At 10 a.m. Oct. 15, the patient was seen hitting his head on the floor. Afterward, he lay unresponsive in a day room for about 12 hours, including at least two hours after urinating on himself and not being cleaned up, before nurses returned him to his room, inspectors said.

A doctor working at Winnebago temporarily assessed the patient twice that day and said there were no concerns, including no brain bleed. Nurses said they didn’t move or change him earlier because of short staffing, though a nursing supervisor told inspectors other nurses were available to help.

After “neurochecks” were done on the patient at 11:10 p.m., and another doctor on call said he should go to the ER, he was taken there at 12:30 a.m. the next day.

The report says nothing about the patient’s condition after surgery for his brain bleed.

“There was no evidence that precautions were effective in preventing (the patient’s) intentional falls, or that the precautions were modified in response to the continued behavior,” the Dec. 14 report says.

The patient who ran onto the highway was admitted to Winnebago for attempted suicide in September.

Just before he was discharged the same month, he tested positive in a suicide screening and said he planned to jump from his father’s vehicle.

When he and his father stopped to get gas, the patient ran onto a highway before being restrained by the father and others, and returned to Winnebago.

“Is this the first time someone has been sent home with a positive (suicide screening) on the day of discharge? No, we do it all the time,” the doctor who approved the patient’s discharge told inspectors.

“If I had to do the whole thing over again, the only thing I would have done differently is to tell them to have two people in the car driving home,” the doctor said.

More citations

A follow-up inspection in February led to 39 citations. Many of them involved improper patient evaluations and treatment plans or safety code violations such as inadequate sprinkler systems, unchecked fire alarms and unsanitary cooking equipment.

Some of the citations were related to the adolescent patients, ages 15 and 16, who were housed on adult units without one-on-one staff supervision. Also, the patients’ “plan of care did not contain the evaluation of the risks and state how any physical, mental, and sexual risks are being addressed,” according to the Feb. 28 report.
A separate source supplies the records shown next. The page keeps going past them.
(** [acquire] spins while the lock is held. *)
Definition acquire_lk (i : nat) (next : place) : M sw unit :=
  o <- get sw_lk ;;
  match o with
  | Some _ => ret tt
  | None => modify (set_lk (Some i)) ;;; modify (add_noff i 1) ;;; go i next
  end.
Definition release_lk (i : nat) (next : place) : M sw unit :=
  o <- get sw_lk ;;
  if decide (o = Some i) then modify (set_lk None) ;;; modify (add_noff i (-1)) ;;; go i next else panic "release".
Definition acquire_p (i p : nat) (next : place) : M sw unit :=
  o <- get (fun s => sw_lock s p) ;;
  match o with
  | Some _ => ret tt
  | None => modify (set_lock p (Some i)) ;;; modify (add_noff i 1) ;;; go i next
  end.
Definition release_p (i p : nat) (next : place) : M sw unit :=
  o <- get (fun s => sw_lock s p) ;;
  if decide (o = Some i) then modify (set_lock p None) ;;; modify (add_noff i (-1)) ;;; go i next else panic "release".

(** [sched]: its checks, then the switch to the scheduler of the CPU, which
    holds on to [p->lock].  Interrupts are off while [noff] is not 0. *)
Definition sched (i : nat) : M sw unit :=
  s <- get (fun s => s) ;;
  if negb (bool_decide (sw_lock s i = Some i)) then panic "sched p->lock"
  else if negb (sw_noff s i =? 1) then panic "sched locks"
  else if bool_decide (sw_state s i = RUNNING) then panic "sched running"
  else if sw_noff s i =? 0 then panic "sched interruptible"
  else go i SchedRel.

(** [sleep(c, lk)] from [SleepAcq] to [SleepReacq]. *)
Definition sleep_step (i : nat) (at_ : place) : M sw unit :=
  match at_ with
  | SleepAcq => acquire_p i i SleepRel
  | SleepRel => release_lk i SleepChan
  | SleepChan => modify (set_chan i (Some c)) ;;; go i SleepState
  | SleepState => modify (set_state i SLEEPING) ;;; go i Sched
  | Sched => sched i
  | Tidy => modify (set_chan i None) ;;; go i SleepRelP
  | SleepRelP => release_p i i SleepReacq
  | SleepReacq => acquire_lk i Test
  | _ => ret tt
  end.

(** The scheduler, for process [i]: it released [p->lock] after the switch, or
    comes by in its loop. *)
Definition scheduler_step (i : nat) (at_ : place) : M sw unit :=
  match at_ with
  | SchedRel => release_p i i Off
  | Off => acquire_p i i SchedTest
  | SchedTest =>
      st <- get (fun s => sw_state s i) ;;
      if decide (st = RUNNABLE) then modify (set_state i RUNNING) ;;; go i Tidy else release_p i i Off
  | _ => ret tt
  end.

(** The loop of [wakeup(c)]. *)
Definition wakeup_step (i j : nat) (held : bool) : M sw unit :=
  if held then
    s <- get (fun s => s) ;;
    (if decide (sw_state s j = SLEEPING /\ sw_chan s j = Some c) then modify (set_state j RUNNABLE) else ret tt) ;;;
    release_p i j (Scan (S j) false)
  else if (j <? NPROC)%nat then acquire_p i j (Scan j true)
  else go i Release.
Winnebago staff responded to the immediate jeopardy violation — the highest level of citation possible — by moving the patients to private rooms with one-on-one supervision, the report said. No specific harm to the patients was noted.

In another citation, inspectors said there weren’t enough nurses on locked units at night to provide one-on-one supervision required for some patients.

The director of nursing said there were “not enough (nurse) positions allocated” to provide more robust scheduling.

Miller, from the state health department, said Winnebago has been authorized to hire additional staff “to ensure staffing patterns meet or exceed standards at all times on all shifts.”